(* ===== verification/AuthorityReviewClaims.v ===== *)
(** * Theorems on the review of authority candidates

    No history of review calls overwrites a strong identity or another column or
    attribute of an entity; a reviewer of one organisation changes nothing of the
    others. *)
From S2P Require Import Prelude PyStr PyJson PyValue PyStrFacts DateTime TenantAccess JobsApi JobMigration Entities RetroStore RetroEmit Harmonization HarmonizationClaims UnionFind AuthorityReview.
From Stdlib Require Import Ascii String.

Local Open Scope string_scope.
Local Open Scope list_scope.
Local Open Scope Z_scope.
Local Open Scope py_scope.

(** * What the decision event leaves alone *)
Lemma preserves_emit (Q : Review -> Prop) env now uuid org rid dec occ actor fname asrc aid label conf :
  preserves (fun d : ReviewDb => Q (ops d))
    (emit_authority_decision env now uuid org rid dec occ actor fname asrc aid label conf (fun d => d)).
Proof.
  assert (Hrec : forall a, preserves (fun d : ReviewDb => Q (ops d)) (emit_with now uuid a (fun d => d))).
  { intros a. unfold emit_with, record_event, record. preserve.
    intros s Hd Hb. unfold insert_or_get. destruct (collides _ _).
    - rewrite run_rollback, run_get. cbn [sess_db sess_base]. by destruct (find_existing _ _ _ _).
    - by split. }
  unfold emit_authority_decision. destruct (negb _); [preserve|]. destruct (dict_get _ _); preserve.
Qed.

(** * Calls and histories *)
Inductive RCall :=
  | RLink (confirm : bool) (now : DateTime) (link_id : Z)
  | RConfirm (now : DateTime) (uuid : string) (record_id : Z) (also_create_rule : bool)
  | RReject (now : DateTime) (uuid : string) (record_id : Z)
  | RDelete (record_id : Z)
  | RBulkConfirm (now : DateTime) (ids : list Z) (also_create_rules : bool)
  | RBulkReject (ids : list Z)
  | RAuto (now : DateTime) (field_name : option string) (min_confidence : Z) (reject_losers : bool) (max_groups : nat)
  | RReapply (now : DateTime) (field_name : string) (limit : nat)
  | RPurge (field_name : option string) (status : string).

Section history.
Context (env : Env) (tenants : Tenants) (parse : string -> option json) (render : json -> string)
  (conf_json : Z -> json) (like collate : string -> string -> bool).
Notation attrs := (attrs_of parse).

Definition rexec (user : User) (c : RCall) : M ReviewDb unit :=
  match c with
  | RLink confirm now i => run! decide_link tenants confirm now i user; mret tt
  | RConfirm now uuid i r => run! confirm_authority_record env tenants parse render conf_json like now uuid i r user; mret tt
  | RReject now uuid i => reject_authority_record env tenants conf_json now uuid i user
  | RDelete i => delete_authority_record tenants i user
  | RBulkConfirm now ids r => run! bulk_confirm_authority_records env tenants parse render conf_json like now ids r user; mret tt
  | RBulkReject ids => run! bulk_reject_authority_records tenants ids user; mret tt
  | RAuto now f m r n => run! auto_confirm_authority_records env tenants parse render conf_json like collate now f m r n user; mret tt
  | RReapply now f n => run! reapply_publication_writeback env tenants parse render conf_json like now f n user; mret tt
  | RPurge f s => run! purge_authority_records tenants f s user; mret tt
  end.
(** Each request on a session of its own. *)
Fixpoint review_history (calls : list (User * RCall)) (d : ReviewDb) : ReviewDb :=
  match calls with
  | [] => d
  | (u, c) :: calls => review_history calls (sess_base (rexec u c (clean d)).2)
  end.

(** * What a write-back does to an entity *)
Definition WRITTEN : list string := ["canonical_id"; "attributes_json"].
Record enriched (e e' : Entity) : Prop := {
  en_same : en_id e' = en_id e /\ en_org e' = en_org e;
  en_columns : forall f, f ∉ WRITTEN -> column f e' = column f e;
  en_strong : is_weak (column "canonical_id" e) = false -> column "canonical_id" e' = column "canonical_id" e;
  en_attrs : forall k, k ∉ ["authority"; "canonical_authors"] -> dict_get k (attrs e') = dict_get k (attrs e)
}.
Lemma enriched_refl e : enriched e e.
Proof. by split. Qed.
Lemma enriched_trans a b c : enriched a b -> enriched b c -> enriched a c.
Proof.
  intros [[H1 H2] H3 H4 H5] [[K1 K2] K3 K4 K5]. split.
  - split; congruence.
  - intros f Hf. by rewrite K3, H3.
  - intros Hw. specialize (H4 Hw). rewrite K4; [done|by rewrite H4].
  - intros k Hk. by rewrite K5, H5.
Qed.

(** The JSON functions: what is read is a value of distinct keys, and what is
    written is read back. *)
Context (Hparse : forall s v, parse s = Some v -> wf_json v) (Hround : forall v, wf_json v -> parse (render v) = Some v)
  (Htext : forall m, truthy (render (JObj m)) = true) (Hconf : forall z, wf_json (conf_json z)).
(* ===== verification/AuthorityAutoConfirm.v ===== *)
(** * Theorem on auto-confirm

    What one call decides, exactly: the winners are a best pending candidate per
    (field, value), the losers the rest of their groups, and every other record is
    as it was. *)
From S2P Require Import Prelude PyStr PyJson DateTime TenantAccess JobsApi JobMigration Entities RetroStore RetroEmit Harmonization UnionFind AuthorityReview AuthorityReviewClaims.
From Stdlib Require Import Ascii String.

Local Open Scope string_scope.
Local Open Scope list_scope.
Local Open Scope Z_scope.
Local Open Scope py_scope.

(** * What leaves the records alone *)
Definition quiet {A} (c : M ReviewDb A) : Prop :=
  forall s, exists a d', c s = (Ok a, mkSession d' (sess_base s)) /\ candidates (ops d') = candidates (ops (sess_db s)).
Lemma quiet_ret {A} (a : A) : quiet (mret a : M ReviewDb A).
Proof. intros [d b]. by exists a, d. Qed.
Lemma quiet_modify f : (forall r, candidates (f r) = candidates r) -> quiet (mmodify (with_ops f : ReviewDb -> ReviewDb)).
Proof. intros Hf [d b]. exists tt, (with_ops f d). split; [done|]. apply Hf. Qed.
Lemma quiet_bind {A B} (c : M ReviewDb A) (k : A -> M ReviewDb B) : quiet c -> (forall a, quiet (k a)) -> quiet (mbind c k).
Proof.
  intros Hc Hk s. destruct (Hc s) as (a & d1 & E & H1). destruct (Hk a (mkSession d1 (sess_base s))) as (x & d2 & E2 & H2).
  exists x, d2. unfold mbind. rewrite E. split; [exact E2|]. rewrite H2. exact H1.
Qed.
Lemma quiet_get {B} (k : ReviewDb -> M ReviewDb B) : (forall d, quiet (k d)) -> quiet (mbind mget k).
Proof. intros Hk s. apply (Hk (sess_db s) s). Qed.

━━━━━━━━━━

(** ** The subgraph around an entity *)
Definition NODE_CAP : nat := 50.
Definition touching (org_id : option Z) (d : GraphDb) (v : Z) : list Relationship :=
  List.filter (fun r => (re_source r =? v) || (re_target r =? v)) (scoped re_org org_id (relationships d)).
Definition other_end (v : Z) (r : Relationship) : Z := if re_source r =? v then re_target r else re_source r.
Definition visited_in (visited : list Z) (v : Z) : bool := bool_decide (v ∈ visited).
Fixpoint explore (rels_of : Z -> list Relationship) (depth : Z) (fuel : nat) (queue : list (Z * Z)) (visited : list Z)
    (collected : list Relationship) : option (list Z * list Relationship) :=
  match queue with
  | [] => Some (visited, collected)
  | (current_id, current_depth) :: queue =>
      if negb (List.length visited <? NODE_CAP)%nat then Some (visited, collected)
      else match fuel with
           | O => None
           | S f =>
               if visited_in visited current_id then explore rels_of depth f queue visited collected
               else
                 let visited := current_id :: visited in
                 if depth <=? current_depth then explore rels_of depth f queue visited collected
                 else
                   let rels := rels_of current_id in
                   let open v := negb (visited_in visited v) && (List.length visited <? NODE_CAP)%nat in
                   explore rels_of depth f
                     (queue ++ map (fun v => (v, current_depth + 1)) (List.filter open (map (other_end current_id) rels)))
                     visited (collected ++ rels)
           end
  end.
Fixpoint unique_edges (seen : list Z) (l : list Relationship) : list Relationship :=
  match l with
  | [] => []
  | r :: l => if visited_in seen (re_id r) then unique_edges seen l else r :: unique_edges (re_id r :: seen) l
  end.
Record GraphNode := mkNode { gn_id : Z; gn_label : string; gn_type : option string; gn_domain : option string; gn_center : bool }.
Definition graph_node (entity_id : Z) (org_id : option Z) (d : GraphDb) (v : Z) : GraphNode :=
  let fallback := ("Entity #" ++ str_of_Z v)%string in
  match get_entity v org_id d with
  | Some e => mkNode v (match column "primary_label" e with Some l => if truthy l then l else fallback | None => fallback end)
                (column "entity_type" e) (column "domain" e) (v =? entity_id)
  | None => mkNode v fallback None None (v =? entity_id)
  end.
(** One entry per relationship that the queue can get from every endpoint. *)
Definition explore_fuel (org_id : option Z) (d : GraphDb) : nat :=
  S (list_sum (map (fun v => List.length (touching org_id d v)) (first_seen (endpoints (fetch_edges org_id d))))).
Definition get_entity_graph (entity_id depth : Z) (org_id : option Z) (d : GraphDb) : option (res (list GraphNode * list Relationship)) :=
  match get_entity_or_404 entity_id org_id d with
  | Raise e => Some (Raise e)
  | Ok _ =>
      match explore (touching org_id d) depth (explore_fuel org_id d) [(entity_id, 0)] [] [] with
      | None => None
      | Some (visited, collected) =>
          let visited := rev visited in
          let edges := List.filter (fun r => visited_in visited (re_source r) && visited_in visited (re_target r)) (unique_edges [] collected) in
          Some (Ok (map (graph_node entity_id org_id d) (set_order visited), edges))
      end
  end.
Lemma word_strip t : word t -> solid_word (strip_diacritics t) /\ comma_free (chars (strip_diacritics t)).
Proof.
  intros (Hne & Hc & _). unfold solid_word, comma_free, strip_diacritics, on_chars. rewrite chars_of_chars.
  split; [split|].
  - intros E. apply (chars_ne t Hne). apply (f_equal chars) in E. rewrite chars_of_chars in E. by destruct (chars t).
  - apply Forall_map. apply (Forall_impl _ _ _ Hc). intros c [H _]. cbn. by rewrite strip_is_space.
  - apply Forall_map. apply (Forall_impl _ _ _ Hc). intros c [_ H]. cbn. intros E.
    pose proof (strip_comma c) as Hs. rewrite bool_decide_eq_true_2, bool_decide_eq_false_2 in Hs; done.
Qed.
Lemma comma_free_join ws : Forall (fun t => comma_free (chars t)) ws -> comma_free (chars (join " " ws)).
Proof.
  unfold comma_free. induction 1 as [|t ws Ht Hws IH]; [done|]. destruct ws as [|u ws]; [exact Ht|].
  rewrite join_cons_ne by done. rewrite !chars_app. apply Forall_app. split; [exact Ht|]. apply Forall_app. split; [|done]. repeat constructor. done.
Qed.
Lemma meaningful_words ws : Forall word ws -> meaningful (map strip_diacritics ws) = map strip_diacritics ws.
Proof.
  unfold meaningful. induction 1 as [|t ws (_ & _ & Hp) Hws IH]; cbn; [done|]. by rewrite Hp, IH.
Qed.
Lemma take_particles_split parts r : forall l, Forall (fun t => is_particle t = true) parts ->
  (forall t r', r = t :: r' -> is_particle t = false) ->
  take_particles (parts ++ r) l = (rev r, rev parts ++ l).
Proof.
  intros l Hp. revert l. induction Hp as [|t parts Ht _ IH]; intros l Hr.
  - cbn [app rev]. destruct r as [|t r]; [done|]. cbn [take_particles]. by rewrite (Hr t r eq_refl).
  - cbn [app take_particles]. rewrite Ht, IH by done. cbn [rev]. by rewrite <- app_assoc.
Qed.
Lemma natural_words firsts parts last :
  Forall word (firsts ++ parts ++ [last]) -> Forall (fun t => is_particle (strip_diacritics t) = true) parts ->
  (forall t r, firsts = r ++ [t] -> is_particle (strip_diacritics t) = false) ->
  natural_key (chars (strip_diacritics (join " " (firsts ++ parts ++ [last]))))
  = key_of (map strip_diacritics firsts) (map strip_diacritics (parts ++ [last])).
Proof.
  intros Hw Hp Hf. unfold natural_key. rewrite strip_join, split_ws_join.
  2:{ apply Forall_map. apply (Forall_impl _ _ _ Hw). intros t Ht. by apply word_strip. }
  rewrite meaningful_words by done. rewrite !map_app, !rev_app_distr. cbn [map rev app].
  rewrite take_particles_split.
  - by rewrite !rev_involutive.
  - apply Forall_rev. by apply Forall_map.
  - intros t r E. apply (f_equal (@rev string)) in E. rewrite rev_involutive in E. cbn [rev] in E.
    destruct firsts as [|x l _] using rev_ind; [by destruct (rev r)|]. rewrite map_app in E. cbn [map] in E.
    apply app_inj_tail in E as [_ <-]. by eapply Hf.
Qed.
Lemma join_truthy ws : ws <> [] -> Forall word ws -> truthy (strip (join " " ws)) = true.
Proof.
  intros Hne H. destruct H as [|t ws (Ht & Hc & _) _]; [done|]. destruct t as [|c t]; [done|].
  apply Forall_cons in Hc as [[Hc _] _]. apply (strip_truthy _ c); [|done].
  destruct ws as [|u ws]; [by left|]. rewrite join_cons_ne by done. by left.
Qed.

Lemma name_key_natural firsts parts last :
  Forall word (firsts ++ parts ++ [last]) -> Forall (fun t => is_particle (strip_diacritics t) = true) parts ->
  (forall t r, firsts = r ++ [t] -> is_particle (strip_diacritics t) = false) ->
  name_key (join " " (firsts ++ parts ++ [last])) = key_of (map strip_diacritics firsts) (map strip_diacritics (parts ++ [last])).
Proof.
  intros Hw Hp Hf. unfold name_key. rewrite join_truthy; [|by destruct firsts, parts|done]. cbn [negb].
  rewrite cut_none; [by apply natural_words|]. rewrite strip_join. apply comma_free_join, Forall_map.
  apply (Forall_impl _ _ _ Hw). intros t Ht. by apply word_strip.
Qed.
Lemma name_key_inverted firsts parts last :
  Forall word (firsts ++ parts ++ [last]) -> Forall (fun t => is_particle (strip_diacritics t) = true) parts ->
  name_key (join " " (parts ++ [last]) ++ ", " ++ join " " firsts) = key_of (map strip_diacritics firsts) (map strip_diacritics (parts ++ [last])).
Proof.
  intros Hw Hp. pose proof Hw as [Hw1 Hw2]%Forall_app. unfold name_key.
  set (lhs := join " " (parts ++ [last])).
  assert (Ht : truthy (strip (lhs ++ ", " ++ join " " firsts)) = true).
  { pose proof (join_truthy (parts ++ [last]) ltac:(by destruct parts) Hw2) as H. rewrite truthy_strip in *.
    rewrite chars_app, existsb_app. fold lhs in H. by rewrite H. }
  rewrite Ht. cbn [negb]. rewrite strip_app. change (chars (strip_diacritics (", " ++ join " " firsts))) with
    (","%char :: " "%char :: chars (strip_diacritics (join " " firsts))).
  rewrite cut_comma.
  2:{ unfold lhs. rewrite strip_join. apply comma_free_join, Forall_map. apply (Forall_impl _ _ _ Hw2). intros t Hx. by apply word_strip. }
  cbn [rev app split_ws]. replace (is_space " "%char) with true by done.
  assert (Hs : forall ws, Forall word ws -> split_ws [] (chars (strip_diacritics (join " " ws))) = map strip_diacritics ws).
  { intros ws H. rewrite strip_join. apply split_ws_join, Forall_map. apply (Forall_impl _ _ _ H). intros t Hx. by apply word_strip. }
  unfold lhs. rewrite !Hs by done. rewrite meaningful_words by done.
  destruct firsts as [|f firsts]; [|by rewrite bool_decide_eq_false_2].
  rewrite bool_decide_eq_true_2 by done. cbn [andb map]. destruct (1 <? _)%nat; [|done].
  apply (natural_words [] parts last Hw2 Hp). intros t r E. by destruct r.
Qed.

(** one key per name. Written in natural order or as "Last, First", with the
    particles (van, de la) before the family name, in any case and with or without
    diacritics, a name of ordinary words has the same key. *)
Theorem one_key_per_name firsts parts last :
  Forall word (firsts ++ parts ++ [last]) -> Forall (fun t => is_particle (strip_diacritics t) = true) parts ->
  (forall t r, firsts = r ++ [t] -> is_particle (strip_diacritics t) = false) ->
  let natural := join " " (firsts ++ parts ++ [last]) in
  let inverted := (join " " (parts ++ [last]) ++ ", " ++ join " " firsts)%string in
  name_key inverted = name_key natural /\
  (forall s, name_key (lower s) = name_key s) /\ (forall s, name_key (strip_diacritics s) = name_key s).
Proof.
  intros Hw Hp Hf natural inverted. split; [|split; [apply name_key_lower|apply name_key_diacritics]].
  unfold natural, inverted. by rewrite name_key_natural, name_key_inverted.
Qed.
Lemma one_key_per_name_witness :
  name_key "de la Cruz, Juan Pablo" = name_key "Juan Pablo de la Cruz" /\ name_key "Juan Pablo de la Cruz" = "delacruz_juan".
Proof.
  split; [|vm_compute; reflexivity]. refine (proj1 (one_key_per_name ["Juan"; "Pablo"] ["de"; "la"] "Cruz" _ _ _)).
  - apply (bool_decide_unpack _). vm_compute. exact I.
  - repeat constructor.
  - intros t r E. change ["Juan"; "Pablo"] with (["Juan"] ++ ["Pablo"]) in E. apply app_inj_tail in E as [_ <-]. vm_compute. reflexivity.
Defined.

━━━━━━━━━━

» Work instruction
Filter the entries and copy each line with "negb".

» Response below
  unfold emit_authority_decision. destruct (negb _); [preserve|]. destruct (dict_get _ _); preserve.
      if negb (List.length visited <? NODE_CAP)%nat then Some (visited, collected)
                   let open v := negb (visited_in visited v) && (List.length visited <? NODE_CAP)%nat in
  intros Hw Hp Hf. unfold name_key. rewrite join_truthy; [|by destruct firsts, parts|done]. cbn [negb].
  rewrite Ht. cbn [negb]. rewrite strip_app. change (chars (strip_diacritics (", " ++ join " " firsts))) with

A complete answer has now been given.